> **Work instruction**:
Only one stretch of the records below is wanted: the lines from the one holding "(* ===== verification/Main.v ===== *)" through the one holding "(** The UTF-8". Return it exactly, both ends included.

Start of Material for this exercise

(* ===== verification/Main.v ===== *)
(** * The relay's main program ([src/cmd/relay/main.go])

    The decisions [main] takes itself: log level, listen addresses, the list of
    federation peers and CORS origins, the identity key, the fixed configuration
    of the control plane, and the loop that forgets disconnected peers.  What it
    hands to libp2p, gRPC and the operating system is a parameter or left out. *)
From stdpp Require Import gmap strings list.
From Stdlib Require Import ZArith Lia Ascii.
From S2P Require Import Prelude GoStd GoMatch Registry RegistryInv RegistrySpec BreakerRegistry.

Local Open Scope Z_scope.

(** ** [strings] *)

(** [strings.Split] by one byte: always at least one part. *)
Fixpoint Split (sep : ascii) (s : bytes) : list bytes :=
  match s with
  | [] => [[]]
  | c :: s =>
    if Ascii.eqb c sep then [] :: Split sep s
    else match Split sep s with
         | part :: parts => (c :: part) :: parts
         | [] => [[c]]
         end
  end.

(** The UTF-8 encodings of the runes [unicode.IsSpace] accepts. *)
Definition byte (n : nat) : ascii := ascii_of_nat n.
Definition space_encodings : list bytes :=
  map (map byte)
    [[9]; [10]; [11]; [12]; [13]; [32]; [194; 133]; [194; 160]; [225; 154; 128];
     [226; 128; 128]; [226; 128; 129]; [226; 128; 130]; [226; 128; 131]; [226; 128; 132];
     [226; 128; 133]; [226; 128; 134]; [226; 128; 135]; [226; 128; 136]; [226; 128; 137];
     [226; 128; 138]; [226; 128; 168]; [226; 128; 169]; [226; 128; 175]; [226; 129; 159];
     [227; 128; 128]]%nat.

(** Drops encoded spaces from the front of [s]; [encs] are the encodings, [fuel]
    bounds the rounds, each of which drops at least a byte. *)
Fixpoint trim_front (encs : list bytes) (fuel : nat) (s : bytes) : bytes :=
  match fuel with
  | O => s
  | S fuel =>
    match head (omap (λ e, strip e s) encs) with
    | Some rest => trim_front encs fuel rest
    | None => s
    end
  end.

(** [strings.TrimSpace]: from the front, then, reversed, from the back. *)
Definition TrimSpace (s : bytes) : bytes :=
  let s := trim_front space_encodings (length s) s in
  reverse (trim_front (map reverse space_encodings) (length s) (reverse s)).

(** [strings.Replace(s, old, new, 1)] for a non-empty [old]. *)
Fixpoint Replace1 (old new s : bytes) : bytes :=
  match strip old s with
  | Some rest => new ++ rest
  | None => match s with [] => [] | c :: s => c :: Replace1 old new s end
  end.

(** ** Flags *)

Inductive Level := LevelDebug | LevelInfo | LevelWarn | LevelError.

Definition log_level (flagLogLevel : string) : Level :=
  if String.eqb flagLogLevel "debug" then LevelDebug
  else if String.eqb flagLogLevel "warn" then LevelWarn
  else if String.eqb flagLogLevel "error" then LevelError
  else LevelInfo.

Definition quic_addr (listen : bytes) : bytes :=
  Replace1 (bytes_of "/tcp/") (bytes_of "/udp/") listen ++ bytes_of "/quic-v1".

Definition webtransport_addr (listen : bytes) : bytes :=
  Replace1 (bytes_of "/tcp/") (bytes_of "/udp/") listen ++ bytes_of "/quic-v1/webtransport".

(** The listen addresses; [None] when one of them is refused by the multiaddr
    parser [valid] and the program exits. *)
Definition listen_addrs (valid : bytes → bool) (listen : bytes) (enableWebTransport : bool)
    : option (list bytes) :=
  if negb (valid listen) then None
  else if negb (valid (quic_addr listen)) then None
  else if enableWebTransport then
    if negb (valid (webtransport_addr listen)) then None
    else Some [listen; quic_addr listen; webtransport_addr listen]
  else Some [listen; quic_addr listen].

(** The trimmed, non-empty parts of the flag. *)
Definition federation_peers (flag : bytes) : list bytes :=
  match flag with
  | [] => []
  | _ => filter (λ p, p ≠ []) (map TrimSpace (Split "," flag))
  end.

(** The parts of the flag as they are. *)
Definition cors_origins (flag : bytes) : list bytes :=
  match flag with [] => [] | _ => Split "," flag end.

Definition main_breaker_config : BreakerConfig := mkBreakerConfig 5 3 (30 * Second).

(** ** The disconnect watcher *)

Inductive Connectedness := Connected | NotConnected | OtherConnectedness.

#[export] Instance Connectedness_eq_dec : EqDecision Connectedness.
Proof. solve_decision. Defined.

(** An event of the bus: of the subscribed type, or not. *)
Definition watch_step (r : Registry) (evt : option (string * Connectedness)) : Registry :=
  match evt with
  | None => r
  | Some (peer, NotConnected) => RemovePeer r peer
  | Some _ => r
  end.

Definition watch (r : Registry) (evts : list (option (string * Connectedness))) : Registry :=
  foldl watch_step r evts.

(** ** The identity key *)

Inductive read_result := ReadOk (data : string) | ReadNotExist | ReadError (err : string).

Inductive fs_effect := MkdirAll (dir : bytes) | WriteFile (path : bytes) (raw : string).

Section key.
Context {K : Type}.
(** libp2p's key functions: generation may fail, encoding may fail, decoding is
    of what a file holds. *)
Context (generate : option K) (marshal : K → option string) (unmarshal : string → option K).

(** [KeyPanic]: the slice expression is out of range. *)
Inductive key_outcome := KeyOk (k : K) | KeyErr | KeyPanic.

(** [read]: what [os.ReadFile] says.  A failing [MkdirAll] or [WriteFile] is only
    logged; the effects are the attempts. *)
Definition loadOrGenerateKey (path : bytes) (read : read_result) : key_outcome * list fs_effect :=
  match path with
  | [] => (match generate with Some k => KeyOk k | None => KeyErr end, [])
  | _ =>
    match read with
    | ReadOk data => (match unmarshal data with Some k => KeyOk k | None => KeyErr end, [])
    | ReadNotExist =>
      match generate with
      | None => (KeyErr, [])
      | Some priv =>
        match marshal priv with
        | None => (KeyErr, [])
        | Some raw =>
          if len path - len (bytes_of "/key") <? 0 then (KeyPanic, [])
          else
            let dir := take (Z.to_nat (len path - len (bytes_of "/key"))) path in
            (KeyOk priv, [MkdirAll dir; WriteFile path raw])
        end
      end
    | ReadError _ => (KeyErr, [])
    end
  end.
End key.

End of Material for this exercise
Start of Material for this exercise

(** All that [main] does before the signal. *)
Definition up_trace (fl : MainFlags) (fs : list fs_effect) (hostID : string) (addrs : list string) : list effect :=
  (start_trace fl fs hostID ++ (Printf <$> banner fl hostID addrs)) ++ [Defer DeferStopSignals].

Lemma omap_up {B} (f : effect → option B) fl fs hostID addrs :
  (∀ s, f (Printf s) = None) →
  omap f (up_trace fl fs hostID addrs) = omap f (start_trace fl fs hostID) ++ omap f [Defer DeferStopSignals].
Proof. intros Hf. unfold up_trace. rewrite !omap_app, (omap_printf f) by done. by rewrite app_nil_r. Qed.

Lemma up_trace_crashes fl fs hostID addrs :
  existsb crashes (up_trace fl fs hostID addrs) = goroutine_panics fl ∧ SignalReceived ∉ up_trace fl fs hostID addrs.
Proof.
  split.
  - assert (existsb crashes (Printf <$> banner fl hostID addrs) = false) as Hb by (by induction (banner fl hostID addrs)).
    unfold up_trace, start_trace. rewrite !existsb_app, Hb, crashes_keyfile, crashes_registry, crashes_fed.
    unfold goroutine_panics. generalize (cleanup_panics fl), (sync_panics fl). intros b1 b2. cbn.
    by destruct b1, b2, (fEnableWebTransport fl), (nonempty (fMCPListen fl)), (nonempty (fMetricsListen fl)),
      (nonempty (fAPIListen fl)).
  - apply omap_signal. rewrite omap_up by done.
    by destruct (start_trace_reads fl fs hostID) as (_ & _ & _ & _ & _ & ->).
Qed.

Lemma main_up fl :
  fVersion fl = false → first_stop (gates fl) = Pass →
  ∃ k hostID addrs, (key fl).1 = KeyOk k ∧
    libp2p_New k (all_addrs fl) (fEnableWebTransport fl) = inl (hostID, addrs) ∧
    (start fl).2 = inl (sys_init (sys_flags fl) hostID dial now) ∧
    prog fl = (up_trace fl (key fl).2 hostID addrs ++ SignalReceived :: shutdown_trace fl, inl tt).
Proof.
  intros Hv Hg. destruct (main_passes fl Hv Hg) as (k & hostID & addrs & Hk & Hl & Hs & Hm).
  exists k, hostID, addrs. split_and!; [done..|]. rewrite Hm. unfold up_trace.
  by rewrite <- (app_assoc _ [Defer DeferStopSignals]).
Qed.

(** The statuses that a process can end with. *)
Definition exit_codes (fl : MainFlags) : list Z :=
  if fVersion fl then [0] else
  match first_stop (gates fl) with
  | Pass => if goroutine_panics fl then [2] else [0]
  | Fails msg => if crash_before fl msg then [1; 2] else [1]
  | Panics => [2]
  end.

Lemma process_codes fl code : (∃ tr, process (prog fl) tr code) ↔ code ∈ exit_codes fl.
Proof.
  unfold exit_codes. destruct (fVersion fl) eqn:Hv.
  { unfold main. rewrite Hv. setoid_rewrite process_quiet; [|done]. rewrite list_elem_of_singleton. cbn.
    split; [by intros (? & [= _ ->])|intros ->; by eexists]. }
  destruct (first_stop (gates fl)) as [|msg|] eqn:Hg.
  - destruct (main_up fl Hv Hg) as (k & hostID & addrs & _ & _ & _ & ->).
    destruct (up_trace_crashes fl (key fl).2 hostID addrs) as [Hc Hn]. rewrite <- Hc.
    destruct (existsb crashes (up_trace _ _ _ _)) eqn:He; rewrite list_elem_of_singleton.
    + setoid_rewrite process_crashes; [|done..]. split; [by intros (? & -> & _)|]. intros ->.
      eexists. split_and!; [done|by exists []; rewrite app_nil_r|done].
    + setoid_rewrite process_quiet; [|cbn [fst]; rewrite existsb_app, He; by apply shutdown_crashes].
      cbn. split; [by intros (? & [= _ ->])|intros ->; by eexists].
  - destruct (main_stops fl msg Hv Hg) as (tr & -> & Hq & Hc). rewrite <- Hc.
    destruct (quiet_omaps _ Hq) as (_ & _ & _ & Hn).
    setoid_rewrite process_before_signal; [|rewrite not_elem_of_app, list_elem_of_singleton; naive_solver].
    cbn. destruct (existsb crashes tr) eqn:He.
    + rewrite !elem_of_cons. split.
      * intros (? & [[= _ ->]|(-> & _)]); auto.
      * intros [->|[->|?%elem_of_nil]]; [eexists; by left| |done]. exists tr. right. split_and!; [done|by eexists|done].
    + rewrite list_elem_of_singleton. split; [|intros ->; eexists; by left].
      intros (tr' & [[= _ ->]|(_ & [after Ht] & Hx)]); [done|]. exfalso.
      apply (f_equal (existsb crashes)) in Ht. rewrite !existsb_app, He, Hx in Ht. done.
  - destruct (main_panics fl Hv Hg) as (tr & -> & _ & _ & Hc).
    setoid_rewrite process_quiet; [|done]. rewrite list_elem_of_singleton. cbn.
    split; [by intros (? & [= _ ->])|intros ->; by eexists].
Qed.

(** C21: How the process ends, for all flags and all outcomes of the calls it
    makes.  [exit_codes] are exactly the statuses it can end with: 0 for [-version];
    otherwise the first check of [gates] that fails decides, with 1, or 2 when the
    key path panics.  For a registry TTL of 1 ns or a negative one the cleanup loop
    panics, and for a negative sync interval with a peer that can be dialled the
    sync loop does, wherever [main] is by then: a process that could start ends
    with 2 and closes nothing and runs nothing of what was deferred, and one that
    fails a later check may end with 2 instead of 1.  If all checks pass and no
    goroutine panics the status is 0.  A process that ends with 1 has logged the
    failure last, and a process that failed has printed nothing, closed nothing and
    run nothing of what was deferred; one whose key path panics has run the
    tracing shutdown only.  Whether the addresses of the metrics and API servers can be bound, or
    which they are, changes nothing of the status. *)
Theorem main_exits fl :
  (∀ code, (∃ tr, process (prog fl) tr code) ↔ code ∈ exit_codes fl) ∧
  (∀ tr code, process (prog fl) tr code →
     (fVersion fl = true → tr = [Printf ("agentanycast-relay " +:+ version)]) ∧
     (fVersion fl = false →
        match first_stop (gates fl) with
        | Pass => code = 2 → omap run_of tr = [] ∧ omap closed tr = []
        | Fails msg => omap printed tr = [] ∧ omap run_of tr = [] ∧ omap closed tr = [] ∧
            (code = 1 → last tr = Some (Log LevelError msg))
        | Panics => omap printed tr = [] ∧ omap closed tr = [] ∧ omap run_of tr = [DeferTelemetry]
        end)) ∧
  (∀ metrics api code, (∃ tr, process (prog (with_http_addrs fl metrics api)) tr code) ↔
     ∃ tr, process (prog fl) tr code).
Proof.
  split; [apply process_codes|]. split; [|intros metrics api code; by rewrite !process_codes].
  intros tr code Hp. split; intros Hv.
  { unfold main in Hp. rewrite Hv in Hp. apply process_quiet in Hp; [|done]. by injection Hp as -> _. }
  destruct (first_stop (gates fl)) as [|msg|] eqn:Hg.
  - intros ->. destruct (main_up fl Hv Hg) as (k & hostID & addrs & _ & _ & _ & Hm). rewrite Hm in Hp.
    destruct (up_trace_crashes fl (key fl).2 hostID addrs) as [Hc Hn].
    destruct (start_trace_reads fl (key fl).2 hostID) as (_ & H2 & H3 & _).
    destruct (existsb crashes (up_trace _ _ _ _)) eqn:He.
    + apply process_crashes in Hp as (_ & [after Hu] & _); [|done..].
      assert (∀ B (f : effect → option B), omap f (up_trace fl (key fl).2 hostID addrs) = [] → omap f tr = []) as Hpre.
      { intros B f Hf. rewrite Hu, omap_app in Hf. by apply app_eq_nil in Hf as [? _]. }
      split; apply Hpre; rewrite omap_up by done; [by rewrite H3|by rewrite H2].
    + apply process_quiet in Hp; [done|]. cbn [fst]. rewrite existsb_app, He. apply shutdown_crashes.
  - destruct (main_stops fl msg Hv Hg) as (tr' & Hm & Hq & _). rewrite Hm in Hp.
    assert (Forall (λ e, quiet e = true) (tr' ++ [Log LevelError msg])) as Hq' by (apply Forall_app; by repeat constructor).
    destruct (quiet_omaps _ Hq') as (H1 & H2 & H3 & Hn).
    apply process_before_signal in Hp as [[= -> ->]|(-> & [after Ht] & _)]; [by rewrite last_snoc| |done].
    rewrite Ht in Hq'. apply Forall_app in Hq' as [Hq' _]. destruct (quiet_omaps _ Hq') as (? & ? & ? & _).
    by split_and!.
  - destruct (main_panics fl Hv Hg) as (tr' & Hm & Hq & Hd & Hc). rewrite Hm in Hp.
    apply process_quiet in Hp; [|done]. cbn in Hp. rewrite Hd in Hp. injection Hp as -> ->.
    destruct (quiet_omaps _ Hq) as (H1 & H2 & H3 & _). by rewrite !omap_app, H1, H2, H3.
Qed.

End of Material for this exercise

> **Written response**:
(* ===== verification/Main.v ===== *)
(** * The relay's main program ([src/cmd/relay/main.go])

    The decisions [main] takes itself: log level, listen addresses, the list of
    federation peers and CORS origins, the identity key, the fixed configuration
    of the control plane, and the loop that forgets disconnected peers.  What it
    hands to libp2p, gRPC and the operating system is a parameter or left out. *)
From stdpp Require Import gmap strings list.
From Stdlib Require Import ZArith Lia Ascii.
From S2P Require Import Prelude GoStd GoMatch Registry RegistryInv RegistrySpec BreakerRegistry.

Local Open Scope Z_scope.

(** ** [strings] *)

(** [strings.Split] by one byte: always at least one part. *)
Fixpoint Split (sep : ascii) (s : bytes) : list bytes :=
  match s with
  | [] => [[]]
  | c :: s =>
    if Ascii.eqb c sep then [] :: Split sep s
    else match Split sep s with
         | part :: parts => (c :: part) :: parts
         | [] => [[c]]
         end
  end.

(** The UTF-8 encodings of the runes [unicode.IsSpace] accepts. *)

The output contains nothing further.